**AIM OF THE EXERCISE:** In the entries below, find the line with "DRM_MODE (1680, 1050, false) 187000" and the line with "DRM_MODE (1920, 1440, false) 297000". Print those two and everything between them exactly, and nothing else.

**RECORDS FOR THIS EXERCISE:**
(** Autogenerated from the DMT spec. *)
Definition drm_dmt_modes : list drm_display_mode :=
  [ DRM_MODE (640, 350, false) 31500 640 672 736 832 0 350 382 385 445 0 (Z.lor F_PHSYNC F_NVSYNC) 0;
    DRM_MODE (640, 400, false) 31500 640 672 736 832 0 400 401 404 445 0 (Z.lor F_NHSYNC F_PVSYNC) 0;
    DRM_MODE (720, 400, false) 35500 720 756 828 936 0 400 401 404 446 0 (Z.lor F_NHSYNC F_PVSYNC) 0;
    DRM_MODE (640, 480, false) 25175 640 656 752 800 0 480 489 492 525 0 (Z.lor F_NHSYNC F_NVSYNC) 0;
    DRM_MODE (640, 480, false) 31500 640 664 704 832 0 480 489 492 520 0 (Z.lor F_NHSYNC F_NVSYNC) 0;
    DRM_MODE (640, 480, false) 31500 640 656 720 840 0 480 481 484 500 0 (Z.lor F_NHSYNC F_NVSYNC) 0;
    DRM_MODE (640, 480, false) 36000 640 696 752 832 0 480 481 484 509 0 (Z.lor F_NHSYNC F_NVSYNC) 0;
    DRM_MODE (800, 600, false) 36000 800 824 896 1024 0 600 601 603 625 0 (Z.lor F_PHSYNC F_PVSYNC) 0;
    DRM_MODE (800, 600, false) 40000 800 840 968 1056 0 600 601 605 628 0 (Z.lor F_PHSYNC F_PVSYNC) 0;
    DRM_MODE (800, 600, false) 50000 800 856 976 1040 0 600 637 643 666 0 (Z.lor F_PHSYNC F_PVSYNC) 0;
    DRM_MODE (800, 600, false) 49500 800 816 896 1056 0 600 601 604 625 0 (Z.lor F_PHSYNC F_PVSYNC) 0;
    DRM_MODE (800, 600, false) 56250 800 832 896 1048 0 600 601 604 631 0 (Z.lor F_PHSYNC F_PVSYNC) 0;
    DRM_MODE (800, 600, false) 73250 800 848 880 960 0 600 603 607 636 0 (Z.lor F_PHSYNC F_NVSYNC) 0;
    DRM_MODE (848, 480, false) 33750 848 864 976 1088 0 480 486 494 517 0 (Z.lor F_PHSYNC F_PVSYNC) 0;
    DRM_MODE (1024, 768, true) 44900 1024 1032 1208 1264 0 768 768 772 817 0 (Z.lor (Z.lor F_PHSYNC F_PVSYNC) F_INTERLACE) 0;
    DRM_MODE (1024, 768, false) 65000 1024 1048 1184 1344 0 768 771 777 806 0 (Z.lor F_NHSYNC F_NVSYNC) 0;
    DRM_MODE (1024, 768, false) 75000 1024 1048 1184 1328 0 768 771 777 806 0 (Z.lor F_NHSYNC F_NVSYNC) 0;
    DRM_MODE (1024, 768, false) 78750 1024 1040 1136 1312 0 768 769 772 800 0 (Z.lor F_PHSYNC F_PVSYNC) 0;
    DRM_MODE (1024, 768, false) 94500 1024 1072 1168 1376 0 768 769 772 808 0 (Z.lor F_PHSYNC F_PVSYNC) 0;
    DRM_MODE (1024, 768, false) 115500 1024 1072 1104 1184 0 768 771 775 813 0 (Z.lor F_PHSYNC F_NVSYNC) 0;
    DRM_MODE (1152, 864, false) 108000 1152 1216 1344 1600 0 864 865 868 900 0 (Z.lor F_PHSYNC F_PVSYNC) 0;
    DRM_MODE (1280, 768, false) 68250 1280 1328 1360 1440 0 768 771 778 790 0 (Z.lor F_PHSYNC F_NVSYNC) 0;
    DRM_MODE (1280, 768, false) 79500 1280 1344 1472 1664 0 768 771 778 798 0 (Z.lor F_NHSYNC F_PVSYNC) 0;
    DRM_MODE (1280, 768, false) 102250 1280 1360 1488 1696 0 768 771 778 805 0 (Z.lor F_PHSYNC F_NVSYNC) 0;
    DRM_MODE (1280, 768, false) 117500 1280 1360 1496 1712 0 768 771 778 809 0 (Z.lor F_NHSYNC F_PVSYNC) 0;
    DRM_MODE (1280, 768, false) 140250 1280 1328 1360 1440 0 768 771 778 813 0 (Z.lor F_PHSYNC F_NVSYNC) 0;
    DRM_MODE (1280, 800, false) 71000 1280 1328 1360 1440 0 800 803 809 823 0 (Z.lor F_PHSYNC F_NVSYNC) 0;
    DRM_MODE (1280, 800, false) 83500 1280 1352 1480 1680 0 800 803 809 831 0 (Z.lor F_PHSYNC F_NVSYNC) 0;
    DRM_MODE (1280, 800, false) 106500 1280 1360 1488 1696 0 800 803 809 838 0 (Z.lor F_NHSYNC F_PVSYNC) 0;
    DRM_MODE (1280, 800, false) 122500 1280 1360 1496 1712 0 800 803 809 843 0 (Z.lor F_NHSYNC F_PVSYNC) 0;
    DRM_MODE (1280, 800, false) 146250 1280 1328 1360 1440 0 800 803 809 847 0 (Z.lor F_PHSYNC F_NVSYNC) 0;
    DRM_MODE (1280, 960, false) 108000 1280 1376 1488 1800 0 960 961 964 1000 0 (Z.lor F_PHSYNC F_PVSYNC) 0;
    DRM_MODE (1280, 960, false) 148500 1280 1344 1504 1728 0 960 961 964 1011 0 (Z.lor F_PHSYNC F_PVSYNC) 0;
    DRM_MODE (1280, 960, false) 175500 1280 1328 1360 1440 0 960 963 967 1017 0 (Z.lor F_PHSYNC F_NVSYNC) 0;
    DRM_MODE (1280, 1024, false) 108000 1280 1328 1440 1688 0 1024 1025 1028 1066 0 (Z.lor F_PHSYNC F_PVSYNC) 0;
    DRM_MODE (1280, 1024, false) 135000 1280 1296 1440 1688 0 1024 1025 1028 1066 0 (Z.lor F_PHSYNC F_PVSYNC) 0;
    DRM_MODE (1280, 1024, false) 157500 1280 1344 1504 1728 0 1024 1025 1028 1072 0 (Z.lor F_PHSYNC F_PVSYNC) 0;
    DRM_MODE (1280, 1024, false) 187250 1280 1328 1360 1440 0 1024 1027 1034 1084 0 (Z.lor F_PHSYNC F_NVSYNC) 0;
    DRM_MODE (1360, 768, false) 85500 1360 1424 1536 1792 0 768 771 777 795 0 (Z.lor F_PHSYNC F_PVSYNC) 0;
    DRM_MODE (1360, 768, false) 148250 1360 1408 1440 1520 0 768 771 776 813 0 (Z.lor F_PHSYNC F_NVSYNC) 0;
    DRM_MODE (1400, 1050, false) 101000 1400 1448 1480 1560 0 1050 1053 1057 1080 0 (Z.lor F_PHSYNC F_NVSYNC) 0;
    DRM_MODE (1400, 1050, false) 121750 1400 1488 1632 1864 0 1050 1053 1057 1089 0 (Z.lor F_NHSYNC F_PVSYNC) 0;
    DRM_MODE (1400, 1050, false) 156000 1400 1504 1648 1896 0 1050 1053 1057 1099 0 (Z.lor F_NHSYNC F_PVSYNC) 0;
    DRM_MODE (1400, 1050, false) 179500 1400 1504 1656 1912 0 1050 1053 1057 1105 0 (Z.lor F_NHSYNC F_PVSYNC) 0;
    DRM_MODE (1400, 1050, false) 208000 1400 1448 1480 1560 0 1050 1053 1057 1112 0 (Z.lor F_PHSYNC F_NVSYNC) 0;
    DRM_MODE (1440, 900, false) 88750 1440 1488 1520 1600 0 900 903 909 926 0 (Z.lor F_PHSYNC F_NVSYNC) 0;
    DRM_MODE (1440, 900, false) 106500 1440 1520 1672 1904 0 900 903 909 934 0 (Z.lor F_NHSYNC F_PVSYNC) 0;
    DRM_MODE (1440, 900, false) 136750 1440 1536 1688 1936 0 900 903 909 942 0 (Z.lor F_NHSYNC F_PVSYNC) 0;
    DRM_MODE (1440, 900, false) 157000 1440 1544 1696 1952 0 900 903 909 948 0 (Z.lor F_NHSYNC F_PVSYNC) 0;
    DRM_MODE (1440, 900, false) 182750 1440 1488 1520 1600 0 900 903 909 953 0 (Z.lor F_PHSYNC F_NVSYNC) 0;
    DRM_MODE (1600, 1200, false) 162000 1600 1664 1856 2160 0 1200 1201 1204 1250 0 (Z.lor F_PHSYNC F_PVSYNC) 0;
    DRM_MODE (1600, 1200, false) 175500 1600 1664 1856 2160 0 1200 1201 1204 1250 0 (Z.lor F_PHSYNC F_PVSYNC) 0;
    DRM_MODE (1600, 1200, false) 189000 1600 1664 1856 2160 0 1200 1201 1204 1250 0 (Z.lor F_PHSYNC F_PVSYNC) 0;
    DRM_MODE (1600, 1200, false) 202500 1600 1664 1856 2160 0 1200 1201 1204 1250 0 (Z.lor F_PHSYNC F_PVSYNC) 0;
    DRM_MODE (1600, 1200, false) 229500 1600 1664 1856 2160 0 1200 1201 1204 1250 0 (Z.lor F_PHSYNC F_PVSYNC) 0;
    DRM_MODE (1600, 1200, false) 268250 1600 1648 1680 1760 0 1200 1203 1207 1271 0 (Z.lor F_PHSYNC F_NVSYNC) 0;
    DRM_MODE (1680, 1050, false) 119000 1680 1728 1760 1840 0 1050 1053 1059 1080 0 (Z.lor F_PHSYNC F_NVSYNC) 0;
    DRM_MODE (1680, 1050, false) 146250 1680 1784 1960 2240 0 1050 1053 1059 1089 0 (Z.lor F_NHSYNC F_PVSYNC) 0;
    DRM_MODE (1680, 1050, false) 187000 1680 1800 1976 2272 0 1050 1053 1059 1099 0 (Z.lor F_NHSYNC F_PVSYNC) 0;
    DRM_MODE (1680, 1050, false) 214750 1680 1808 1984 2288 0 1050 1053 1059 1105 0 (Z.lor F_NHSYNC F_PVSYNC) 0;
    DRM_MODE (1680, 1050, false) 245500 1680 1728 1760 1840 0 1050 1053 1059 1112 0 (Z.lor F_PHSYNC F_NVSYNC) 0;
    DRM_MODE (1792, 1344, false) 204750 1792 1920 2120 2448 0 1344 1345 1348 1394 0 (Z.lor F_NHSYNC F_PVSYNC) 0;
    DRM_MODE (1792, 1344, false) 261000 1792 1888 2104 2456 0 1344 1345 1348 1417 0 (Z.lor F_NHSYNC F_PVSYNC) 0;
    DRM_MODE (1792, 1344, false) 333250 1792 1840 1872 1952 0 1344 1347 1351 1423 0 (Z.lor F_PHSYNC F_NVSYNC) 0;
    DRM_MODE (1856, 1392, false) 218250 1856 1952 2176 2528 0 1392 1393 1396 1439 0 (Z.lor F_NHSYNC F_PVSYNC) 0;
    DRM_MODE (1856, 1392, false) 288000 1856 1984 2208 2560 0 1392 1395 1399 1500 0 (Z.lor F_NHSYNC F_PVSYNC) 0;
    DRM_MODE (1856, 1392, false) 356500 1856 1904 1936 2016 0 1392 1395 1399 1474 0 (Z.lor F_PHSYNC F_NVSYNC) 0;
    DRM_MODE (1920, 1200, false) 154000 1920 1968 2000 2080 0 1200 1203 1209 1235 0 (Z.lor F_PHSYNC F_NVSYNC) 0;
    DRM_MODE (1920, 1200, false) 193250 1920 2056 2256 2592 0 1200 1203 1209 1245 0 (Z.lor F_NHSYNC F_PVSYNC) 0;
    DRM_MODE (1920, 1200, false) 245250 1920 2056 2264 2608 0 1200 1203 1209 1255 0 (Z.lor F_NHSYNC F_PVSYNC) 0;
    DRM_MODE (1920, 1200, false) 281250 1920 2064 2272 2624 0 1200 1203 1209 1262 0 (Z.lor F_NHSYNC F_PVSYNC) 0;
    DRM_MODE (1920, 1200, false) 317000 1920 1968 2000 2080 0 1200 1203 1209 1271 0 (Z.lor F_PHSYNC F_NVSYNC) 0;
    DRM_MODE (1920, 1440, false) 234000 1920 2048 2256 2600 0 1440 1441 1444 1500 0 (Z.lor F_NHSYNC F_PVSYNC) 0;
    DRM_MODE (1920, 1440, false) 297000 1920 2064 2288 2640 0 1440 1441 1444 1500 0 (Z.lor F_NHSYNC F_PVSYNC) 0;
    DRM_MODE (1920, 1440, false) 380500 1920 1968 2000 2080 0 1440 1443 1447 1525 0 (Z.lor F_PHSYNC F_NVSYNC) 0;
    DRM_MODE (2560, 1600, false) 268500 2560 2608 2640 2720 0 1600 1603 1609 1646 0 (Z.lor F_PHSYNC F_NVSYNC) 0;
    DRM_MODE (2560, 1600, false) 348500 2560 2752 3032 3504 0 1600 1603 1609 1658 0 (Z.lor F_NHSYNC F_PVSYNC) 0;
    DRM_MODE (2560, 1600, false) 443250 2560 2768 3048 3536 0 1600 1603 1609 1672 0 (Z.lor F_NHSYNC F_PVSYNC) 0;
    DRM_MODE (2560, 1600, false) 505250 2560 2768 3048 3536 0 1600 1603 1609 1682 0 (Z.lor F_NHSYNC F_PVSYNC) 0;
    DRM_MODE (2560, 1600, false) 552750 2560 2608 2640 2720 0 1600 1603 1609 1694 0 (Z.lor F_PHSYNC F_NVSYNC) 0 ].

**RESPONSE TO THIS EXERCISE:**
    DRM_MODE (1680, 1050, false) 187000 1680 1800 1976 2272 0 1050 1053 1059 1099 0 (Z.lor F_NHSYNC F_PVSYNC) 0;
    DRM_MODE (1680, 1050, false) 214750 1680 1808 1984 2288 0 1050 1053 1059 1105 0 (Z.lor F_NHSYNC F_PVSYNC) 0;
    DRM_MODE (1680, 1050, false) 245500 1680 1728 1760 1840 0 1050 1053 1059 1112 0 (Z.lor F_PHSYNC F_NVSYNC) 0;
    DRM_MODE (1792, 1344, false) 204750 1792 1920 2120 2448 0 1344 1345 1348 1394 0 (Z.lor F_NHSYNC F_PVSYNC) 0;
    DRM_MODE (1792, 1344, false) 261000 1792 1888 2104 2456 0 1344 1345 1348 1417 0 (Z.lor F_NHSYNC F_PVSYNC) 0;
    DRM_MODE (1792, 1344, false) 333250 1792 1840 1872 1952 0 1344 1347 1351 1423 0 (Z.lor F_PHSYNC F_NVSYNC) 0;
    DRM_MODE (1856, 1392, false) 218250 1856 1952 2176 2528 0 1392 1393 1396 1439 0 (Z.lor F_NHSYNC F_PVSYNC) 0;
    DRM_MODE (1856, 1392, false) 288000 1856 1984 2208 2560 0 1392 1395 1399 1500 0 (Z.lor F_NHSYNC F_PVSYNC) 0;
    DRM_MODE (1856, 1392, false) 356500 1856 1904 1936 2016 0 1392 1395 1399 1474 0 (Z.lor F_PHSYNC F_NVSYNC) 0;
    DRM_MODE (1920, 1200, false) 154000 1920 1968 2000 2080 0 1200 1203 1209 1235 0 (Z.lor F_PHSYNC F_NVSYNC) 0;
    DRM_MODE (1920, 1200, false) 193250 1920 2056 2256 2592 0 1200 1203 1209 1245 0 (Z.lor F_NHSYNC F_PVSYNC) 0;
    DRM_MODE (1920, 1200, false) 245250 1920 2056 2264 2608 0 1200 1203 1209 1255 0 (Z.lor F_NHSYNC F_PVSYNC) 0;
    DRM_MODE (1920, 1200, false) 281250 1920 2064 2272 2624 0 1200 1203 1209 1262 0 (Z.lor F_NHSYNC F_PVSYNC) 0;
    DRM_MODE (1920, 1200, false) 317000 1920 1968 2000 2080 0 1200 1203 1209 1271 0 (Z.lor F_PHSYNC F_NVSYNC) 0;
    DRM_MODE (1920, 1440, false) 234000 1920 2048 2256 2600 0 1440 1441 1444 1500 0 (Z.lor F_NHSYNC F_PVSYNC) 0;
    DRM_MODE (1920, 1440, false) 297000 1920 2064 2288 2640 0 1440 1441 1444 1500 0 (Z.lor F_NHSYNC F_PVSYNC) 0;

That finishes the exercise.